Data types to protect:

• Regulated data — subject to legal requirements: PII (Personally Identifiable Information), PHI (Protected Health Information), financial data. Legal consequences for mishandling.
• Trade secrets — proprietary information providing competitive advantage. Loss may not trigger compliance penalties but can devastate the business.
• Intellectual property — patents, designs, source code, research. Must be protected from theft and unauthorized disclosure.
• Legal information — attorney-client privilege, litigation holds, compliance documentation. Improper disclosure can waive legal protections.
• Financial information — earnings, transactions, forecasts. Subject to regulations (SOX, PCI DSS) and insider trading laws.
• Human-readable vs. non-human-readable — data classification and protection apply regardless of format. Encrypted data and machine-readable data still require classification.

Classification levels (government: Top Secret → Secret → Confidential → Unclassified; corporate: Restricted → Confidential → Internal → Public). The classification determines handling requirements: who can access it, how it's stored, how it's transmitted, and how it's destroyed.
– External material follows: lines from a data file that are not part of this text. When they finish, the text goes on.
(** * Accommodation Finder backend: slot conflicts, view counting, analytics

    A shallow embedding of the parts of the Express/Mongoose backend that
    decide the availability and analytics properties of the specification:

    - [controllers/expertController.js] ([bookConsultation],
      [checkExpertAvailability]) with the schemas of
      [models/ExpertConsultation.js] and [models/CommunicationLog.js];
    - [routes/bookings.js] ([POST /visit]) and [routes/owner.js]
      ([PUT /booking/:id/respond]) with the schema of [models/Booking.js];
    - the property detail route ([GET /:id]) with its view de-duplication;
    - the analytics computations ([conversionRate], [averageRating]).

    Collections are lists of documents in insertion order, [findOne] is the
    first match, an [await]ed call that rejects is a [Throw], and a handler's
    [try]/[catch] turns a [Throw] into its 500 answer while the writes done
    before the throw stay in the store.  Where a route queries by the id
    of its URL, the cast of that id to an ObjectId is a parameter
    [isObjectId] of the handler.  Messages written in the repository are
    verbatim; those of errors raised by Mongoose or the runtime are
    abbreviated. *)

From Stdlib Require Import ZArith String Ascii List Bool Lia Floats.
From stdpp Require Import base option list gmap strings.

Open Scope string_scope.
Open Scope Z_scope.

(** ** Effects: a store threaded through calls that may throw *)

Inductive Outcome (A : Type) : Type :=
| Return (a : A)
| Throw (err : string).
Arguments Return {A} a.
Arguments Throw {A} err.

Definition Eff (S A : Type) : Type := S -> Outcome A * S.

#[global] Instance Eff_ret {S} : MRet (Eff S) :=
  fun A a s => (Return a, s).

#[global] Instance Eff_bind {S} : MBind (Eff S) :=
  fun A B f m s =>
    match m s with
    | (Return a, s') => f a s'
    | (Throw e, s') => (Throw e, s')
    end.

Definition throw {S A} (e : string) : Eff S A := fun s => (Throw e, s).
Definition reads {S A} (f : S -> A) : Eff S A := fun s => (Return (f s), s).
Definition modify {S} (f : S -> S) : Eff S unit := fun s => (Return tt, f s).

(** [try { body } catch (error) { handler }]: the store keeps what [body]
    wrote before it threw. *)
Definition tryCatch {S A} (body : Eff S A) (handler : string -> A) : S -> A * S :=
  fun s =>
    match body s with
    | (Return a, s') => (a, s')
    | (Throw e, s') => (handler e, s')
    end.

(** What [res.status(c).json(...)] sends. *)
Inductive Payload (D : Type) : Type :=
| Message (message : string)
| Failure (message error : string)
| Errors (errors : list string)
| Document (doc : D).
Arguments Message {D} message.
Arguments Failure {D} message error.
Arguments Errors {D} errors.
Arguments Document {D} doc.

Record Response (D : Type) : Type := Respond { code : Z; payload : Payload D }.
Arguments Respond {D} code payload.
Arguments code {D} r.
Arguments payload {D} r.

(** MongoDB compares strings byte by byte; [$in] and [$nin] on a string. *)
Definition str_lt (a b : string) : bool := String.ltb a b.
Definition str_gt (a b : string) : bool := String.ltb b a.
Definition str_gte (a b : string) : bool := negb (String.ltb a b).
Definition str_in (s : string) (l : list string) : bool := existsb (String.eqb s) l.

(** [String.prototype.trim], which a schema path with [trim: true] applies
    to the string it is given: white space and line terminators are
    removed from both ends.  Strings are UTF-8 text; the characters
    removed are U+0009 to U+000D, U+0020, U+00A0, U+1680, U+2000 to
    U+200A, U+2028, U+2029, U+202F, U+205F, U+3000 and U+FEFF. *)
Definition byte (c : ascii) : Z := Z.of_N (N_of_ascii c).

Definition space1 (a : ascii) : bool :=
  ((9 <=? byte a) && (byte a <=? 13)) || (byte a =? 32).

Definition space2 (a b : ascii) : bool := (byte a =? 194) && (byte b =? 160).

Definition space3 (a b c : ascii) : bool :=
  ((byte a =? 225) && (byte b =? 154) && (byte c =? 128))
  || ((byte a =? 226) && (byte b =? 128)
      && (((128 <=? byte c) && (byte c <=? 138))
          || (byte c =? 168) || (byte c =? 169) || (byte c =? 175)))
  || ((byte a =? 226) && (byte b =? 129) && (byte c =? 159))
  || ((byte a =? 227) && (byte b =? 128) && (byte c =? 128))
  || ((byte a =? 239) && (byte b =? 187) && (byte c =? 191)).

(** The text without its leading white space; with [back] the text is
    read from its end, the bytes of a character last to first. *)
Fixpoint dropSpace (back : bool) (l : list ascii) : list ascii :=
  match l with
  | [] => []
  | a :: r =>
      if space1 a then dropSpace back r
      else
        match r with
        | [] => l
        | b :: r2 =>
            if (if back then space2 b a else space2 a b) then dropSpace back r2
            else
              match r2 with
              | [] => l
              | c :: r3 =>
                  if (if back then space3 c b a else space3 a b c)
                  then dropSpace back r3
                  else l
              end
        end
  end.

Definition trim (s : string) : string :=
  string_of_list_ascii
    (rev (dropSpace true (rev (dropSpace false (list_ascii_of_string s))))).

(** ** Expert consultations *)

Module Consultations.

(** [models/ExpertConsultation.js], the [status] enum. *)
Inductive Status : Type := scheduled | confirmed | completed | cancelled | no_show.

Definition status_name (s : Status) : string :=
  match s with
  | scheduled => "scheduled"
  | confirmed => "confirmed"
  | completed => "completed"
  | cancelled => "cancelled"
  | no_show => "no-show"
  end.

(** The fields of a consultation document that [bookConsultation] sets.
    [date] is the instant (ms since the epoch) the request's value casts to;
    the times are the "HH:MM" strings as received; [amount] is a Number. *)
Record ExpertConsultation : Type := {
  user : string;
  expert : string;
  date : Z;
  startTime : string;
  endTime : string;
  notes : string;
  amount : float;
  status : Status
}.

(** [models/Expert.js]: the fields read here. *)
Record Expert : Type := {
  expert_id : string;
  expert_user : string;
  consultationFee : float
}.

(** [models/CommunicationLog.js]: the fields [logConsultationActivity] sets. *)
Record CommunicationLog : Type := {
  log_user : string;
  log_type : string;
  log_direction : string;
  log_subject : string;
  log_content : string;
  log_relatedTo : string;
  log_referenceModel : string;
  log_initiatedBy : string
}.

(** [models/Notification.js]: the fields [notifyExpertAboutBooking] sets. *)
Record Notification : Type := {
  notif_user : string;
  notif_type : string;
  notif_title : string;
  notif_message : string;
  notif_priority : string
}.

Record Store : Type := {
  experts : list Expert;
  consultations : list ExpertConsultation;
  communicationLogs : list CommunicationLog;
  notifications : list Notification;
  emitted : list (string * string)
}.

Definition with_consultations (f : list ExpertConsultation -> list ExpertConsultation)
    (db : Store) : Store :=
  {| experts := experts db; consultations := f (consultations db);
     communicationLogs := communicationLogs db; notifications := notifications db;
     emitted := emitted db |}.

Definition with_communicationLogs (f : list CommunicationLog -> list CommunicationLog)
    (db : Store) : Store :=
  {| experts := experts db; consultations := consultations db;
     communicationLogs := f (communicationLogs db); notifications := notifications db;
     emitted := emitted db |}.

Definition with_notifications (f : list Notification -> list Notification)
    (db : Store) : Store :=
  {| experts := experts db; consultations := consultations db;
     communicationLogs := communicationLogs db; notifications := f (notifications db);
     emitted := emitted db |}.

Definition with_emitted (f : list (string * string) -> list (string * string))
    (db : Store) : Store :=
  {| experts := experts db; consultations := consultations db;
     communicationLogs := communicationLogs db; notifications := notifications db;
     emitted := f (emitted db) |}.

(** [req.body] of [bookConsultation] together with [req.user.id]; [expertId]
    is an id that casts to an ObjectId and [req_date] the instant the date
    casts to. *)
Record BookRequest : Type := {
  req_user : string;
  expertId : string;
  req_date : Z;
  req_startTime : string;
  req_endTime : string;
  req_notes : string
}.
Classification process: The data owner (a business role, not IT) determines the classification based on sensitivity and regulatory requirements. IT implements the technical controls that match the classification. This separation ensures classification decisions are driven by business risk, not technical convenience. Data should be classified at creation and reclassified when its sensitivity changes — for example, a confidential product roadmap becomes public after the product launches.

Data labeling makes classification visible and enforceable. Labels can be applied as document headers/footers, file metadata tags, email sensitivity markers, or database field attributes. Tools like Microsoft Information Protection automatically apply and enforce labels, preventing users from sharing a "Restricted" document via unencrypted email.

⚠️ Exam Trap: PII is any information that can identify a specific individual — name, SSN, email, IP address, biometric data. PHI is PII combined with health information. PHI has stricter protections under HIPAA. If data includes both identity and health info, it's PHI.